■ MATERIAL FOR THE TASK:
——————

(* ===== verification/Boot.v ===== *)
(** * kernel.c, x86_desc.h and multiboot.h: from the boot loader to the first shell

    [entry] prints what the boot loader has passed, sets up the descriptor tables, initialises the
    file system, paging, the devices, the task tables and the terminals, and starts the first
    shell.  The console of lib.c and the terminals draw on the same video memory, which is kept
    once, as the terminals' array of cells.  Interrupts that arrive between [sti] and the first
    shell are not modelled. *)

From S2P Require Import Prelude Mem LibString Console Machine I8259 Rtc Tasks Pcb Fs Paging Termios Keyboard Kernel Scheduling Syscall Execute FileCalls Irq Linkage System Shell.

(** ** Segment descriptors *)

Definition USER_CS : Z := 0x0023.

Definition USER_DS : Z := 0x002B.

Definition KERNEL_TSS : Z := 0x0030.

Definition KERNEL_LDT : Z := 0x0038.

Definition TSS_SIZE : Z := 104.

(** x86_desc.S: [tss_bottom - tss - 1] and [ldt_bottom - ldt - 1]. *)
Definition tss_size : Z := 104 - 1.

Definition ldt_size : Z := 4 * 8 - 1.

Record seg_desc := SegDesc {
  seg_lim_15_00 : Z;
  base_15_00 : Z;
  base_23_16 : Z;
  sd_type : Z;
  sd_sys : Z;
  sd_dpl : Z;
  sd_present : Z;
  seg_lim_19_16 : Z;
  sd_avail : Z;
  sd_reserved : Z;
  sd_opsize : Z;
  sd_granularity : Z;
  base_31_24 : Z
}.

Definition SET_LDT_PARAMS (d : seg_desc) (addr lim : Z) : seg_desc :=
  SegDesc (u16 (Z.land lim 0x0000FFFF)) (u16 (Z.land (u32 addr) 0x0000FFFF))
    (u8 (Z.shiftr (Z.land (u32 addr) 0x00FF0000) 16)) (sd_type d) (sd_sys d) (sd_dpl d) (sd_present d)
    (Z.land (Z.shiftr (Z.land lim 0x000F0000) 16) 15) (sd_avail d) (sd_reserved d) (sd_opsize d)
    (sd_granularity d) (u8 (Z.shiftr (Z.land (u32 addr) 0xFF000000) 24)).

Definition SET_TSS_PARAMS (d : seg_desc) (addr lim : Z) : seg_desc :=
  SegDesc (u16 (Z.land lim 0x0000FFFF)) (u16 (Z.land (u32 addr) 0x0000FFFF))
    (u8 (Z.shiftr (Z.land (u32 addr) 0x00FF0000) 16)) (sd_type d) (sd_sys d) (sd_dpl d) (sd_present d)
    (Z.land (Z.shiftr (Z.land lim 0x000F0000) 16) 15) (sd_avail d) (sd_reserved d) (sd_opsize d)
    (sd_granularity d) (u8 (Z.shiftr (Z.land (u32 addr) 0xFF000000) 24)).

(** The two descriptors of [entry] before the address and the limit are set; the first has no
    limit yet, the second has [TSS_SIZE]. *)
Definition the_ldt_desc : seg_desc := SegDesc 0 0 0 0x2 0 0x0 1 0 0 0 1 0 0.

Definition the_tss_desc : seg_desc :=
  SegDesc (Z.land TSS_SIZE 0x0000FFFF) 0 0 0x9 0 0x0 1 (Z.land (Z.land TSS_SIZE 0x000F0000) 15) 0 0 0 0 0.

(** ** The multiboot information *)

Definition MULTIBOOT_BOOTLOADER_MAGIC : Z := 0x2BADB002.

(** The fields of [multiboot_info_t] at [addr]. *)
Definition mbi_flags (m : mem) (addr : Z) : Z := ld32 m addr.

Definition mbi_mem_lower (m : mem) (addr : Z) : Z := ld32 m (addr + 4).

Definition mbi_mem_upper (m : mem) (addr : Z) : Z := ld32 m (addr + 8).

Definition mbi_boot_device (m : mem) (addr : Z) : Z := ld32 m (addr + 12).

Definition mbi_cmdline (m : mem) (addr : Z) : Z := ld32 m (addr + 16).

Definition mbi_mods_count (m : mem) (addr : Z) : Z := ld32 m (addr + 20).

Definition mbi_mods_addr (m : mem) (addr : Z) : Z := ld32 m (addr + 24).

Definition elf_sec (addr : Z) : Z := addr + 28.

Definition mbi_mmap_length (m : mem) (addr : Z) : Z := ld32 m (addr + 44).

Definition mbi_mmap_addr (m : mem) (addr : Z) : Z := ld32 m (addr + 48).

(** The [module_t] at [a]. *)
Definition module_at (m : mem) (a : Z) : module := Module_ (ld32 m a) (ld32 m (a + 4)).

Definition CHECK_FLAG (flags bit : Z) : bool := negb (Z.land flags (Z.shiftl 1 bit) =? 0).

(** The report of one module. *)
Definition print_module (m : mem) (mod_count mod_ : Z) (c : console) : console :=
  let c := printk "Module %d loaded at address: 0x%#x
" [mod_count; mod_start (module_at m mod_)] c in
  let c := printk "Module %d ends at address: 0x%#x
" [mod_count; mod_end (module_at m mod_)] c in
  let c := printk "First few bytes of module:
" [] c in
  let c := for_ 0 16 (fun i c => printk "0x%x " [u32 (s8 (ld m (u32 (mod_start (module_at m mod_) + i))))] c) c in
  printk "
" [] c.

(** The walk over the memory map, whose body is commented out.  Each entry says how far away the
    next one is, so the walk need not end: [false] if it has not ended within [fuel] entries. *)
Fixpoint mmap_walk (fuel : nat) (m : mem) (mmap end_ : Z) : bool :=
  match fuel with
  | O => false
  | S f => if mmap <? end_ then mmap_walk f m (u32 (mmap + u32 (ld32 m mmap + 4))) end_ else true
  end.

Definition mmap_ends (m : mem) (addr : Z) : bool :=
  let end_ := u32 (mbi_mmap_addr m addr + mbi_mmap_length m addr) in
  mmap_walk (S (Z.to_nat (mbi_mmap_length m addr))) m (mbi_mmap_addr m addr) end_.

(** The reports up to the modules, with the early part of the checks.  [%s] prints the string at
    the address. *)
Definition print_info (m : mem) (addr : Z) (c : console) : console :=
  let flags := mbi_flags m addr in
  let c := printk "flags = 0x%#x
" [flags] c in
  let c := if CHECK_FLAG flags 0
           then printk "mem_lower = %uKB, mem_upper = %uKB
" [mbi_mem_lower m addr; mbi_mem_upper m addr] c else c in
  let c := if CHECK_FLAG flags 1 then printk "boot_device = 0x%#x
" [mbi_boot_device m addr] c else c in
  let c := if CHECK_FLAG flags 2
           then printk "
" [] (puts m (mbi_cmdline m addr) (printk "cmdline = " [] c)).1 else c in
  if CHECK_FLAG flags 3
  then for_ 0 (mbi_mods_count m addr) (fun i c => print_module m i (u32 (mbi_mods_addr m addr + 16 * i)) c) c
  else c.

Definition print_elf (m : mem) (addr : Z) (c : console) : console :=
  let e := elf_sec addr in
  printk "elf_sec: num = %u, size = 0x%#x, addr = 0x%#x, shndx = 0x%#x
" [ld32 m e; ld32 m (e + 4); ld32 m (e + 8); ld32 m (e + 12)] c.

(** ** The state during the boot *)

(** Where x86_desc.S puts the two segments. *)
Class Segments := { ldt_addr : Z; tss_addr : Z }.

(** The kernel's state, the console's position and cursor port writes, the descriptor tables and
    the registers that point to them, and the keyboard driver. *)
Record boot (D : Type) := Boot {
  b_k : kernel D;
  b_con : console;
  b_idt : idt_table;
  b_ldt_desc : seg_desc;
  b_tss_desc : seg_desc;
  b_tss_ldt : Z;       (* tss.ldt_segment_selector *)
  b_ldtr : Z;
  b_tr : Z;
  b_idtr : bool;       (* lidt(idt_desc_ptr) has been executed *)
  b_kbd : kbd
}.
Arguments Boot {D} _ _ _ _ _ _ _ _ _ _.
Arguments b_k {D} _.
Arguments b_con {D} _.
Arguments b_idt {D} _.
Arguments b_ldt_desc {D} _.
Arguments b_tss_desc {D} _.
Arguments b_tss_ldt {D} _.
Arguments b_ldtr {D} _.
Arguments b_tr {D} _.
Arguments b_idtr {D} _.
Arguments b_kbd {D} _.

(** The bytes of video memory from its cells, and back. *)
Definition cell_bytes (v : arr) : arr :=
  for_ 0 SCREEN (fun i a => a.[2 * i <- u8 (v.[i])].[2 * i + 1 <- u8 (Z.shiftr (v.[i]) 8)]) ∅.

Definition byte_cells (a v : arr) : arr :=
  for_ 0 SCREEN (fun i v => v.[i <- Z.lor (u8 (a.[2 * i])) (Z.shiftl (u8 (a.[2 * i + 1])) 8)]) v.

Section boot.
Context {D : Type} `{Machine D} `{Layout} `{Handlers} `{Segments}.
Implicit Types b : boot D.

Definition with_k b (k : kernel D) : boot D :=
  Boot k (b_con b) (b_idt b) (b_ldt_desc b) (b_tss_desc b) (b_tss_ldt b) (b_ldtr b) (b_tr b) (b_idtr b) (b_kbd b).

(** The console, on the video memory of the terminals. *)
Definition console_of b : console :=
  Console (screen_x (b_con b)) (screen_y (b_con b)) (cell_bytes (Termios.video (k_terms (b_k b)))) (con_io (b_con b)).

Definition set_video (t : terminals D) (v : arr) : terminals D :=
  Terminals (term_data_array t) (active_term t) (screen_buffers t) v (dev t).

Definition set_console b (c : console) : boot D :=
  let t := k_terms (b_k b) in
  let k := with_terms (b_k b) (set_video t (byte_cells (Console.video c) (Termios.video t))) in
  Boot k c (b_idt b) (b_ldt_desc b) (b_tss_desc b) (b_tss_ldt b) (b_ldtr b) (b_tr b) (b_idtr b) (b_kbd b).

Definition on_console (f : console -> console) b : boot D := set_console b (f (console_of b)).

(** The LDT and the TSS entries of the GDT, and the task state segment. *)
Definition load_ldt b : boot D :=
  Boot (b_k b) (b_con b) (b_idt b) (SET_LDT_PARAMS the_ldt_desc ldt_addr ldt_size) (b_tss_desc b) (b_tss_ldt b)
    KERNEL_LDT (b_tr b) (b_idtr b) (b_kbd b).

Definition load_tss b : boot D :=
  Boot (with_tss (b_k b) (Tss KERNEL_DS 0x800000)) (b_con b) (b_idt b) (b_ldt_desc b)
    (SET_TSS_PARAMS the_tss_desc tss_addr tss_size) KERNEL_LDT (b_ldtr b) KERNEL_TSS (b_idtr b) (b_kbd b).

Definition load_idt b : boot D :=
  Boot (b_k b) (b_con b) (install_exceptions (init_idt (b_idt b))) (b_ldt_desc b) (b_tss_desc b) (b_tss_ldt b)
    (b_ldtr b) (b_tr b) true (b_kbd b).

(** The calls of [entry] after [lidt], each with the state it works on. *)
Definition boot_fs (mods_addr : Z) b : boot D :=
  let k := b_k b in
  let '(_, f, c) := fs_init (module_at (k_mem k) mods_addr) (k_mem k) (console_of b) in
  let b := set_console b c in
  let k := b_k b in
  with_k b (Kernel (k_km k) (k_frames k) (k_paging k) (k_pid_usage k) (k_sched k) (k_pcbs k) (k_terms k) f
              (k_rtc_flag k) (k_tss k) (k_cpu k)).

Definition boot_paging b : boot D := with_k b (with_paging (b_k b) (paging_init (k_paging (b_k b)))).

Definition boot_pic b : boot D :=
  let '(d, c) := i8259_init (dev (k_terms (b_k b)), console_of b) in
  let b := set_console b c in
  with_k b (with_terms (b_k b) (set_dev (k_terms (b_k b)) d)).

——————

■ TASK INSTRUCTIONS:
Your response should hold the lines from the first line of the entries above through the line with "file system, paging, the", each retyped exactly, and nothing else.

■ EXERCISE OUTPUT:
(* ===== verification/Boot.v ===== *)
(** * kernel.c, x86_desc.h and multiboot.h: from the boot loader to the first shell

    [entry] prints what the boot loader has passed, sets up the descriptor tables, initialises the
    file system, paging, the devices, the task tables and the terminals, and starts the first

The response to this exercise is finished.